**YOUR TASK:** The lines from the start of the records through the one containing "unfold occursIn. induction s as [|x s IH]." are to be transcribed exactly, and nothing else.

[Collected data entries]
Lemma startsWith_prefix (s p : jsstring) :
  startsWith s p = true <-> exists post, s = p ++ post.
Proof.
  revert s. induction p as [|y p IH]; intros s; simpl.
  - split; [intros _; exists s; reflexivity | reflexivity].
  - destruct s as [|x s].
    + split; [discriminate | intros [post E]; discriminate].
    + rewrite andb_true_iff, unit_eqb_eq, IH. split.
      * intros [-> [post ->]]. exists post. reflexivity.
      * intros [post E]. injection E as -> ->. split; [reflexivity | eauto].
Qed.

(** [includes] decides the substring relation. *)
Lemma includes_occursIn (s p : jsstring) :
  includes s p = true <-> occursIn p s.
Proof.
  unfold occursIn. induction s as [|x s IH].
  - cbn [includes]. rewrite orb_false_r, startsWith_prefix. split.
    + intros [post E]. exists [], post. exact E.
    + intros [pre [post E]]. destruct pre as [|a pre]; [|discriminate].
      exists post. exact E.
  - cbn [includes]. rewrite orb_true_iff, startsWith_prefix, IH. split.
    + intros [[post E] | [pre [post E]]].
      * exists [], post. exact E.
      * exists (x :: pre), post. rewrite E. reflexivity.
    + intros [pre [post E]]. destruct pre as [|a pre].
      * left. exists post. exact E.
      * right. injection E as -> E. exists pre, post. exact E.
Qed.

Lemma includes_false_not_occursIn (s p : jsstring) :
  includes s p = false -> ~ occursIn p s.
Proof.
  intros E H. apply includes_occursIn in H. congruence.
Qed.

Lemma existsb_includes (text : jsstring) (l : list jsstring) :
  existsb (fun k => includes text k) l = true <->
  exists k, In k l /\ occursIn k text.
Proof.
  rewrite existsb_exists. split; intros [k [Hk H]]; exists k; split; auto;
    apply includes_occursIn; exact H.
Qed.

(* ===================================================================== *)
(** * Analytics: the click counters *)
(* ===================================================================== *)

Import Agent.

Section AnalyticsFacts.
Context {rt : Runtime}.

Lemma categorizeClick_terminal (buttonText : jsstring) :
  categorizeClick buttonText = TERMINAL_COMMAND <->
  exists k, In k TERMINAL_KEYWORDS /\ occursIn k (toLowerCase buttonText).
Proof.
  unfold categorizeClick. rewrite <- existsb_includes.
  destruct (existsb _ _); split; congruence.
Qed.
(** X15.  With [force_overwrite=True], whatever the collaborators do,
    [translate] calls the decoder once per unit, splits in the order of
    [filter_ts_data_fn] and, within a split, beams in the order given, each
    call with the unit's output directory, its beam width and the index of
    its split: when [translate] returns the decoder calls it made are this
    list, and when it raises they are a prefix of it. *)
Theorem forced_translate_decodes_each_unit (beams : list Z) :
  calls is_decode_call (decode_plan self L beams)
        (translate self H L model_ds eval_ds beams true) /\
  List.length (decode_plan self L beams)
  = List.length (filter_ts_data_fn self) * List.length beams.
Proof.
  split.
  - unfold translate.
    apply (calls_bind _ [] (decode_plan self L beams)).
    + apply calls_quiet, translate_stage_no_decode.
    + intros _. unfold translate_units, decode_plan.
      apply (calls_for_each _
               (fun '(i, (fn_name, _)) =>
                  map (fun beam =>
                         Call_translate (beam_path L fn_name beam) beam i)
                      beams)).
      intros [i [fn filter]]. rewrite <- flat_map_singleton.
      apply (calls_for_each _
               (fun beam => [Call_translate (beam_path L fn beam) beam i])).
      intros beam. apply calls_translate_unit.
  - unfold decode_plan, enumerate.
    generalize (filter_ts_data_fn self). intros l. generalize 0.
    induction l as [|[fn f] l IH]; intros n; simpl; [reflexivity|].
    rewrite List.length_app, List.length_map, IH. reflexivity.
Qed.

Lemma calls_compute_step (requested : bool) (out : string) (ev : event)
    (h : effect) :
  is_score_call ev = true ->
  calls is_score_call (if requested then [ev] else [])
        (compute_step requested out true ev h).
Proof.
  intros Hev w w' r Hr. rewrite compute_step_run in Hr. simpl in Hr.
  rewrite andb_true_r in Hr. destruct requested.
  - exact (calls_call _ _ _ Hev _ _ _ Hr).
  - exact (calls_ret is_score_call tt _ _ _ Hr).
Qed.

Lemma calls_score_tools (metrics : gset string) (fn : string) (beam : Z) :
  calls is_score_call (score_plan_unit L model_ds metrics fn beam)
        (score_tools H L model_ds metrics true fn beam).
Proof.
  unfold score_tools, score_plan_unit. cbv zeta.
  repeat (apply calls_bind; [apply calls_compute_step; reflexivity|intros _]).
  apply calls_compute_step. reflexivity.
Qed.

**OUTPUT FOR THIS EXERCISE:**
Lemma startsWith_prefix (s p : jsstring) :
  startsWith s p = true <-> exists post, s = p ++ post.
Proof.
  revert s. induction p as [|y p IH]; intros s; simpl.
  - split; [intros _; exists s; reflexivity | reflexivity].
  - destruct s as [|x s].
    + split; [discriminate | intros [post E]; discriminate].
    + rewrite andb_true_iff, unit_eqb_eq, IH. split.
      * intros [-> [post ->]]. exists post. reflexivity.
      * intros [post E]. injection E as -> ->. split; [reflexivity | eauto].
Qed.

(** [includes] decides the substring relation. *)
Lemma includes_occursIn (s p : jsstring) :
  includes s p = true <-> occursIn p s.
Proof.
  unfold occursIn. induction s as [|x s IH].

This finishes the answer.